Data extracted from a collection.
===
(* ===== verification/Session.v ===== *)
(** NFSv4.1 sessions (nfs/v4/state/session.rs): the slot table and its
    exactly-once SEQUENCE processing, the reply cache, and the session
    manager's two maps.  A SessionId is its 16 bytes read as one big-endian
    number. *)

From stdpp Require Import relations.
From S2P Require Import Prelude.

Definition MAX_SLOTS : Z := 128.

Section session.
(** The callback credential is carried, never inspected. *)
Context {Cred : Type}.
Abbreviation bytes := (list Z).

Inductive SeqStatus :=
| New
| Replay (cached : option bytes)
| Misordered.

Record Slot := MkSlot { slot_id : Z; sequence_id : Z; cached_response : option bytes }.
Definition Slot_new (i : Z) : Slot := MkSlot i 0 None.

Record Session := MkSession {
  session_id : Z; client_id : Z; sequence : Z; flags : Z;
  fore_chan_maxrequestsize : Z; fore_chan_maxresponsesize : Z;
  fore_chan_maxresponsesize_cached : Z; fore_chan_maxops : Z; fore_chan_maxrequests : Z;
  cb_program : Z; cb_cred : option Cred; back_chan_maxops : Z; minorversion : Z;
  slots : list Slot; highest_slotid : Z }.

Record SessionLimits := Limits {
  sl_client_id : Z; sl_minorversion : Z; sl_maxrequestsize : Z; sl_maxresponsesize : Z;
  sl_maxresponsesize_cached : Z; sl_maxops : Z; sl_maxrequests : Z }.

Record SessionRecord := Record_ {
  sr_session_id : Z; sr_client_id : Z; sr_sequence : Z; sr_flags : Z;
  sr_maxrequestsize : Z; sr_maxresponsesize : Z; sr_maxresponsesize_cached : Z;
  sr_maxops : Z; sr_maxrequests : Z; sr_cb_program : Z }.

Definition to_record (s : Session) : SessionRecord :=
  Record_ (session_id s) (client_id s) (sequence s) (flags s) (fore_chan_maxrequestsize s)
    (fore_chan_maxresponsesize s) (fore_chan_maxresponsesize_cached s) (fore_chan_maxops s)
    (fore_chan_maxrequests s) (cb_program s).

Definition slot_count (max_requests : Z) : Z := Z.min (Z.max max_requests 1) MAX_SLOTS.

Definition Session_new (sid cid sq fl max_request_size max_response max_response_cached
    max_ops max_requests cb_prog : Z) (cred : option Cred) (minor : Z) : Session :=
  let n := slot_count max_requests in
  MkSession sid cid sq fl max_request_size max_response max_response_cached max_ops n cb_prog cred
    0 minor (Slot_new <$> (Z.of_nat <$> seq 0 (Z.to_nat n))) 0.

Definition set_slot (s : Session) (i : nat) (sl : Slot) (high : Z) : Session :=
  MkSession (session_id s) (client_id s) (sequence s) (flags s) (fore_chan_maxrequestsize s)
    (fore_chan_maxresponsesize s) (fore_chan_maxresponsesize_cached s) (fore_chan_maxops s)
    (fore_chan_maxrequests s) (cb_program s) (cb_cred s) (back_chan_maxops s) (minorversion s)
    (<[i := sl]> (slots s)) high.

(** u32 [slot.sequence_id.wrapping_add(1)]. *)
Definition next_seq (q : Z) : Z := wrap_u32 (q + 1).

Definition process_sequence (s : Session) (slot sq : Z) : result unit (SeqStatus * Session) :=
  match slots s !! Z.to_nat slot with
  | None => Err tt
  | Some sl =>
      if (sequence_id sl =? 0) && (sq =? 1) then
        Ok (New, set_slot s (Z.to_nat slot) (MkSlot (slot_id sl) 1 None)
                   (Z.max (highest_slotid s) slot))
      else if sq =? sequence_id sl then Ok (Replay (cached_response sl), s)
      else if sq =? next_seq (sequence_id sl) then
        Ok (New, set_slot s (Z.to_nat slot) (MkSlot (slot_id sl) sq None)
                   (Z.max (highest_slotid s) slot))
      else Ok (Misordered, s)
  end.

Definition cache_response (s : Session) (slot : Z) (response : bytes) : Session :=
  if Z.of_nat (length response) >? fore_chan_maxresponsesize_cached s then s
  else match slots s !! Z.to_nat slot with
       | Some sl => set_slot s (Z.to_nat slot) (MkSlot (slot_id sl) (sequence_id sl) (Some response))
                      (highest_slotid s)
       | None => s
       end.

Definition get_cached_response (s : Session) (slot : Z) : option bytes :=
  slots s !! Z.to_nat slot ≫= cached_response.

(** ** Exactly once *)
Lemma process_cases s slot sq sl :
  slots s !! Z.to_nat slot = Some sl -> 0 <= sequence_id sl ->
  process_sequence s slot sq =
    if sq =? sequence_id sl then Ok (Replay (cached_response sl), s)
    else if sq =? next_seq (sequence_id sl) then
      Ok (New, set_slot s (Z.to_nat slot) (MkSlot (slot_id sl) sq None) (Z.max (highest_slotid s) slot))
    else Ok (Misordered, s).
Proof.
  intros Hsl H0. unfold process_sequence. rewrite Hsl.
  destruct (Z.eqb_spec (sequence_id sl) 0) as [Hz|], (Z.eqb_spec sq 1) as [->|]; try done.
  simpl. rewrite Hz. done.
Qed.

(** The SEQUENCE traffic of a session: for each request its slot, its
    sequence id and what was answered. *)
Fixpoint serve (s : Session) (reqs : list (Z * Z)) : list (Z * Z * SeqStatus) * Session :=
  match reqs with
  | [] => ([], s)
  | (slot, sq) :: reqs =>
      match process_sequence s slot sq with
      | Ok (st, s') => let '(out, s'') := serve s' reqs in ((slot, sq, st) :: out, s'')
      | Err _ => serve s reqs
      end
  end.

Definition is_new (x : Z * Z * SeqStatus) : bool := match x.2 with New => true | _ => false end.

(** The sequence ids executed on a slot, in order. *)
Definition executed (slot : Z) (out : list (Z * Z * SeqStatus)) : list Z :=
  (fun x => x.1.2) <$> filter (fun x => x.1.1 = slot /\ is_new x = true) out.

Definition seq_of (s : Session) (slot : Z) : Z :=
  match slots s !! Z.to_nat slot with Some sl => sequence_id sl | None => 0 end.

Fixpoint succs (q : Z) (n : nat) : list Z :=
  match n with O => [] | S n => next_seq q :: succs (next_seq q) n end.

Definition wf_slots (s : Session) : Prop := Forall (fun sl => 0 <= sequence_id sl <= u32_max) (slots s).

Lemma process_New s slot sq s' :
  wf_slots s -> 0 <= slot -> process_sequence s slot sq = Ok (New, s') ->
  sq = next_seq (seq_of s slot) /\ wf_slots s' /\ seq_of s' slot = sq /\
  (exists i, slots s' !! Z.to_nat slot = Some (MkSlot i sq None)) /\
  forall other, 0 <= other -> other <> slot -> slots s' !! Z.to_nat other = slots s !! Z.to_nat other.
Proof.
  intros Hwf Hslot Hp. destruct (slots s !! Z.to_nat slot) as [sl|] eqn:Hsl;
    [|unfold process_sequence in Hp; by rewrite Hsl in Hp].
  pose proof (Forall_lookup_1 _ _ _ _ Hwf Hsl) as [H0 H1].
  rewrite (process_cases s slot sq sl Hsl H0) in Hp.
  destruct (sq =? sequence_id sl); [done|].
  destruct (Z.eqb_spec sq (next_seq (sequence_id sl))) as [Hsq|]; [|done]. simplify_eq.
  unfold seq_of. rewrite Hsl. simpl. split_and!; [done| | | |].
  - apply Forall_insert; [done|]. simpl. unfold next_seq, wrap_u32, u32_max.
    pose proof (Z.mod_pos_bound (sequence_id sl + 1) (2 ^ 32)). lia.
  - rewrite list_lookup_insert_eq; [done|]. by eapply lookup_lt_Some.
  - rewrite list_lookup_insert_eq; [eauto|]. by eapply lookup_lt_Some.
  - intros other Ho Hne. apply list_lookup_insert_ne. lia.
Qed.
===
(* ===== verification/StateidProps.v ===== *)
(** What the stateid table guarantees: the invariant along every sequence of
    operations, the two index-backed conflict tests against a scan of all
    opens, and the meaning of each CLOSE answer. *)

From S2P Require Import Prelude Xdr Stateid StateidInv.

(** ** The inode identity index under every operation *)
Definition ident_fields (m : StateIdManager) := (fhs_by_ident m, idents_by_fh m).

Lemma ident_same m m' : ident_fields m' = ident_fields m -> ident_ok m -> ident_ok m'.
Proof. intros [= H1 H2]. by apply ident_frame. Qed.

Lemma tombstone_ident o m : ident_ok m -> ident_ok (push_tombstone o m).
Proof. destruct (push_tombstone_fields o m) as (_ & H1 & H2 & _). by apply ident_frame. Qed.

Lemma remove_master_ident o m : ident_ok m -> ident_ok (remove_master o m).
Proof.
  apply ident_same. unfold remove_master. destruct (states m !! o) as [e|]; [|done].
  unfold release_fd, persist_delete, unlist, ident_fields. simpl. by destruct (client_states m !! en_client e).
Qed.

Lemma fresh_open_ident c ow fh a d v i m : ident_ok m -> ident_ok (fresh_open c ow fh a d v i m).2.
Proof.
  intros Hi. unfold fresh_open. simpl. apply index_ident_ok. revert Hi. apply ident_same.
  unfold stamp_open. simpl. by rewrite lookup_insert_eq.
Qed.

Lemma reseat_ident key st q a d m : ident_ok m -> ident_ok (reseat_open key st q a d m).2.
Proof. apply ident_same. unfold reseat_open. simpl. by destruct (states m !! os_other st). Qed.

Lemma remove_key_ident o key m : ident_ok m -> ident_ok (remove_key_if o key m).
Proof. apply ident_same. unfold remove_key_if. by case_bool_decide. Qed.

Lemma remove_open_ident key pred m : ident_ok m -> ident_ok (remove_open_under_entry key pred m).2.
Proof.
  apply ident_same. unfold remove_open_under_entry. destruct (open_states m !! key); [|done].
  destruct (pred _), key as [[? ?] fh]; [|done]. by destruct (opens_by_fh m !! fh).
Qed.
===
What you need to do. Scan the entries and show every line in which the word "Replay" is found.

Response.
| Replay (cached : option bytes)
      else if sq =? sequence_id sl then Ok (Replay (cached_response sl), s)
    if sq =? sequence_id sl then Ok (Replay (cached_response sl), s)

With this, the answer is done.